[Task statement]:
From the records below, transcribe exactly the lines that begin at the line with "listen_quic : string;" and end at the line with "rb_kad_query_timeout : Z;", both included.
┄┄┄┄┄┄┄┄┄┄┄┄┄┄┄┄┄┄┄┄
(** The monitor tells its watchers of changes only, and the last mode it told
    is that of the last probe. *)
Theorem monitor_reports_changes (current : ConnectivityMode) (probes : list bool) :
  alternates current (monitor current probes).2
  /\ List.last (monitor current probes).2 current = (monitor current probes).1
  /\ (forall r, last probes = Some r -> (monitor current probes).1 = probe_mode r).
Proof.
  revert current. induction probes as [|r probes IH]; intros c; [done|].
  assert (forall r', last (r :: probes) = Some r' -> probes = [] /\ r' = r \/ last probes = Some r') as Hlast.
  { intros r'. destruct probes; [|by right]. cbn. intros [= ->]. by left. }
  cbn [monitor]. unfold monitor_round. case_decide as Hne.
  - destruct (IH (probe_mode r)) as (H1 & H2 & H3). destruct (monitor (probe_mode r) probes) as [c' rest] eqn:E. cbn in *.
    split; [done|split; [by etrans; [apply last_default|]|]]. intros r' [[-> ->]|Hr]%Hlast; [injection E as <- _; done|by apply H3].
  - destruct (IH c) as (H1 & H2 & H3). destruct (monitor c probes) as [c' rest] eqn:E. cbn in *.
    split_and!; [done|done|]. intros r' [[-> ->]|Hr]%Hlast; [injection E as <- _; done|by apply H3].
Qed.

(** ** The relay process

    [main] of [mycelium-relay/src/main.rs] around the handlers of [Relay.v] and
    [RelayClient.v]: the arguments, the identity, the status server and the event
    loop, which share one state.  Building the swarm, listening and parsing the
    addresses are arguments that may fail. *)


Record Args := mkArgs {
  listen : string;
  listen_quic : string;
  keypair_path : option string;
  status_port : Z;
}.

Definition args_default : Args := mkArgs "/ip4/0.0.0.0/tcp/4001" "/ip4/0.0.0.0/udp/4001/quic-v1" None 8080.

(** [std::env::var] *)
Inductive EnvVar := VarSet (s : string) | VarNotPresent | VarNotUnicode (e : string).

(** the limits the circuit relay is built with, durations in seconds *)
Record RelayConfig := mkRelayConfig {
  max_reservations : Z;
  max_reservations_per_peer : Z;
  reservation_duration : Z;
  max_circuits : Z;
  max_circuits_per_peer : Z;
  max_circuit_duration : Z;
  max_circuit_bytes : Z;
}.

Definition relay_config : RelayConfig := mkRelayConfig 1024 4 3600 1024 16 300 (10 * 1024 * 1024).

Definition KAD_PROTOCOL : string := "/mycelium/kad/1.0.0".
Definition KAD_QUERY_TIMEOUT : Z := 60.
Definition IDENTIFY_PROTOCOL : string := "/mycelium/1.0.0".

(** [RelayBehaviour]: what the swarm runs with *)
Record RelayBehaviour := mkBehaviour {
  rb_peer : string;
  rb_relay : RelayConfig;
  rb_identify : string;
  rb_kad_protocol : string;
  rb_kad_query_timeout : Z;
  rb_kad_mode : KadMode;
}.

Definition relay_behaviour (local_peer_id : string) : RelayBehaviour :=
  mkBehaviour local_peer_id relay_config IDENTIFY_PROTOCOL KAD_PROTOCOL KAD_QUERY_TIMEOUT KadServer.

Record RelayProc := mkProc {
  rp_peer_id : string;
  rp_version : string;
  rp_started : Z;
  rp_behaviour : RelayBehaviour;
  rp_listening : list string;
  rp_state : StatusState;
}.

Definition set_rp_state (v : StatusState) (p : RelayProc) : RelayProc :=
  mkProc (rp_peer_id p) (rp_version p) (rp_started p) (rp_behaviour p) (rp_listening p) v.

Section start.
Context `{V : VaultHost} `{DK : Disk} `{KR : Keyring} `{P : E2EPrims}.
Variables (build_swarm : RelayBehaviour -> anyhow unit) (parse_addr : string -> anyhow string) (listen_on : string -> anyhow unit).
┄┄┄┄┄┄┄┄┄┄┄┄┄┄┄┄┄┄┄┄
[Answer to this task]:
  listen_quic : string;
  keypair_path : option string;
  status_port : Z;
}.

Definition args_default : Args := mkArgs "/ip4/0.0.0.0/tcp/4001" "/ip4/0.0.0.0/udp/4001/quic-v1" None 8080.

(** [std::env::var] *)
Inductive EnvVar := VarSet (s : string) | VarNotPresent | VarNotUnicode (e : string).

(** the limits the circuit relay is built with, durations in seconds *)
Record RelayConfig := mkRelayConfig {
  max_reservations : Z;
  max_reservations_per_peer : Z;
  reservation_duration : Z;
  max_circuits : Z;
  max_circuits_per_peer : Z;
  max_circuit_duration : Z;
  max_circuit_bytes : Z;
}.

Definition relay_config : RelayConfig := mkRelayConfig 1024 4 3600 1024 16 300 (10 * 1024 * 1024).

Definition KAD_PROTOCOL : string := "/mycelium/kad/1.0.0".
Definition KAD_QUERY_TIMEOUT : Z := 60.
Definition IDENTIFY_PROTOCOL : string := "/mycelium/1.0.0".

(** [RelayBehaviour]: what the swarm runs with *)
Record RelayBehaviour := mkBehaviour {
  rb_peer : string;
  rb_relay : RelayConfig;
  rb_identify : string;
  rb_kad_protocol : string;
  rb_kad_query_timeout : Z;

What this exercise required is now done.